Mapping the sociotechnical imaginaries of generative AI in UK, US, Chinese and Indian newspapers

Summary

This paper develops a comparative, quantitative mapping of how generative AI is imagined in newspaper coverage across four major media systems: the UK, US, China, and India. Drawing on the sociotechnical imaginaries tradition and Cave and Dihal’s typology of utopian and dystopian AI narratives, the authors argue that public discourse on generative AI oscillates between technologically deterministic visions of salvation and ruin, and that these visions are structured in nationally distinctive ways.
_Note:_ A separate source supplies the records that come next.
Lemma backwards_buckets w n bs k :
  (forall j b, bs !! j = Some b -> bucket_ok w n (k + Z.of_nat j) b) ->
  backwards (concat (map (fun b => rev (list_ b)) bs)).
Proof.
  revert k. induction bs as [|b bs IH]; intros k Hb; cbn [map concat]; [constructor|].
  pose proof (Hb O b eq_refl) as H0. apply StronglySorted_app. split_and!.
  - intros x y Hx Hy E. exfalso. rewrite elem_of_rev in Hx. apply list_elem_of_In, in_concat in Hy as (l & Hl & Hy).
    apply in_map_iff in Hl as (c & <- & Hc). apply list_elem_of_In in Hc, Hy. rewrite elem_of_rev in Hy.
    apply list_elem_of_lookup in Hc as (j & Hj). pose proof (Hb (S j) c Hj) as Hc.
    pose proof (bo_slot _ _ _ _ H0 x Hx). pose proof (bo_slot _ _ _ _ Hc y Hy) as Hs. rewrite E in Hs. lia.
  - by apply backwards_rev, H0.
  - apply (IH (k + 1)). intros j c Hj. specialize (Hb (S j) c Hj). replace (k + 1 + Z.of_nat j) with (k + Z.of_nat (S j)) by lia. done.
Qed.

Lemma rev_buckets_perm bs : concat (map (fun b => rev (list_ b)) bs) ≡ₚ concat (map list_ bs).
Proof. induction bs as [|b bs IH]; cbn [map concat]; [done|]. rewrite IH. by rewrite <- Permutation_rev. Qed.

Lemma concat_replicate_nil {A} n : concat (replicate n ([] : list A)) = [].
Proof. by induction n. Qed.

Lemma reinit_events n : concat (map list_ (replicate n (mk_bucket [] 0))) = [].
Proof. by induction n. Qed.

Lemma reinit_count n : total_count (replicate n (mk_bucket [] 0)) = 0.
Proof. by induction n. Qed.
(** * Properties *)

(** C33: PacketQueue is a list.  In any sequence of fewer than 2^31 operations,
    each packet that is put in being allocated and not in the queue, and the
    sizes of those that are put in not negative and together below 2^31 bytes,
    every operation returns what it does on the list (the previous tail, the
    head, the n-th packet), remove aborts exactly for a packet that is not
    queued, and at the end the links, the two ends and the counts of packets
    and of bytes are those of the list; both counts are in the range of the int
    that keeps them. *)
Theorem packet_queue_refines os m :
  may_run m os [] -> Z.of_nat (length os) < 2147483648 ->
  (forall p, p ∈ puts os -> 0 <= size_of m p) -> total_size m (puts os) < 2147483648 ->
  match list_run os [] with
  | Some (rs, l) => returns (pq_run os m new_queue) (fun '(rs', m', q') => rs' = rs /\ holds m' q' l /\
      0 <= len_ q' < 2147483648 /\ 0 <= bytes_ q' < 2147483648)
  | None => pq_run os m new_queue = Trap AssertFail
  end.
Proof.
  intros Hrun Hlen Hpos Hsum.
  assert (Hnew : holds m new_queue []) by (constructor; [done|done|constructor|set_solver|done|done]).
  pose proof (pq_run_ok os m new_queue [] Hnew Hrun ltac:(cbn [length]; lia)) as H.
  destruct (list_run os []) as [[rs l]|] eqn:E; [|done]. eapply returns_mono; [exact H|].
  intros [[rs' m'] q'] (-> & Hq & Hsz). split; [done|]. split; [done|]. destruct (list_run_puts _ _ _ _ E) as (R & HR).
  rewrite app_nil_r in HR. assert (Hin : forall p, p ∈ l ++ R -> 0 <= size_of m p) by (intros p; rewrite <- HR; apply Hpos).
  rewrite HR, total_size_app in Hsum. rewrite (ho_len _ _ _ Hq), (ho_bytes _ _ _ Hq).
  replace (total_size m' l) with (total_size m l) by (unfold total_size; clear - Hsz; induction l as [|a l IH]; cbn; [done|by rewrite Hsz, IH]).
  assert (0 <= total_size m l) by (apply total_size_nonneg; set_solver).
  assert (0 <= total_size m R) by (apply total_size_nonneg; set_solver).
  apply Permutation_length in HR. rewrite length_app in HR. pose proof (puts_length os). lia.
Qed.

(** ** The example: three packets come, one is removed from the middle, one is put back. *)
Definition demo_memory : memory :=
  <[1 := mk_packet 40 0 7]> (<[2 := mk_packet 1000 0 1]> (<[3 := mk_packet 500 0 0]> ∅)).
Definition demo_ops : list pq_op := [OEnque 1; OEnque 2; OEnque 3; ORemove 2; OLookup 1; ODeque; OEnqueHead 1; ODeque; ODeque; ODeque].

Lemma packet_queue_refines_witness :
  may_run demo_memory demo_ops [] /\
  exists m' q', pq_run demo_ops demo_memory new_queue = Ok ([0; 1; 2; 0; 3; 1; 0; 1; 3; 0], m', q') /\ holds m' q' [] /\
  0 <= bytes_ q' < 2147483648.
Proof.
  assert (Hr : may_run demo_memory demo_ops []).
  { assert (H1 : 1 ∈ dom demo_memory) by (unfold demo_memory; set_solver).
    assert (H2 : 2 ∈ dom demo_memory) by (unfold demo_memory; set_solver).
    assert (H3 : 3 ∈ dom demo_memory) by (unfold demo_memory; set_solver).
    revert H1 H2 H3. generalize demo_memory. intros m H1 H2 H3. unfold demo_ops. 
    cbn [may_run may_put list_step app].
    replace (if decide (2 ∈ [1; 2; 3]) then Some (0, filter (fun x => x <> 2) [1; 2; 3]) else None)
      with (Some (0, [1; 3])) by reflexivity.
    cbn [tail]. split_and!; first [done|set_solver]. }
  split; [exact Hr|].
  assert (E : list_run demo_ops [] = Some ([0; 1; 2; 0; 3; 1; 0; 1; 3; 0], [])) by reflexivity.
  assert (Hpos : forall p, p ∈ puts demo_ops -> 0 <= size_of demo_memory p).
  { apply Forall_forall. repeat constructor; vm_compute; discriminate. }
  pose proof (packet_queue_refines demo_ops demo_memory Hr ltac:(vm_compute; reflexivity) Hpos ltac:(vm_compute; reflexivity)) as H.
  rewrite E in H. revert H. generalize (pq_run demo_ops demo_memory new_queue). intros x H.
  destruct (proj1 (returns_inv x _) H) as ([[rs m'] q'] & Er & -> & Hq & _ & Hb). exists m', q'. split; [exact Er|]. split; [exact Hq|exact Hb].
Defined.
By operationalising a previously qualitative framework into a content-analytic methodology, the paper offers an empirical account of how hopes and fears about generative AI are unevenly distributed across press systems shaped by different political, economic, and cultural conditions.

Key Contributions

  • Empirical comparative mapping of generative AI imaginaries across four major national press systems.
  • Operationalisation of Cave and Dihal’s qualitative hopes/fears typology into a quantitative content-analytic instrument.
  • Extension of sociotechnical imaginaries scholarship to the specific, fast-moving case of generative AI in news discourse.
  • Analytical insights into how national sociopolitical context shapes the framing of emerging AI technologies in mainstream media.

Methods

The study combines conceptual grounding in sociotechnical imaginaries and Cave and Dihal’s utopian/dystopian AI narrative framework with a quantitative content analysis of newspaper coverage. Articles from the UK, US, Chinese, and Indian press are coded for recurring narrative tropes, enabling cross-national comparison of the prevalence and configuration of particular hopes and fears about generative AI.

Findings

  • Coverage in all four national presses is structured by a recurring repertoire of utopian and dystopian tropes about generative AI.
  • The prevalence and framing of specific hopes and fears differs systematically across the UK, US, China, and India.
  • These differences track each country’s political and economic stakes in AI development, with media imaginaries reflecting and reinforcing nationally specific agendas.
  • Technologically deterministic narratives — both optimistic and catastrophist — dominate over more nuanced or structural accounts.

Connections

This paper sits alongside other work probing the discursive construction of AI hype and imaginaries, including Dodds2026-df and Stanusch2026-ec, which similarly interrogate how narratives about AI’s future are produced and circulated. Its distinctive contribution to that conversation is the cross-national comparative scope and the methodological move from qualitative typology to quantitative mapping.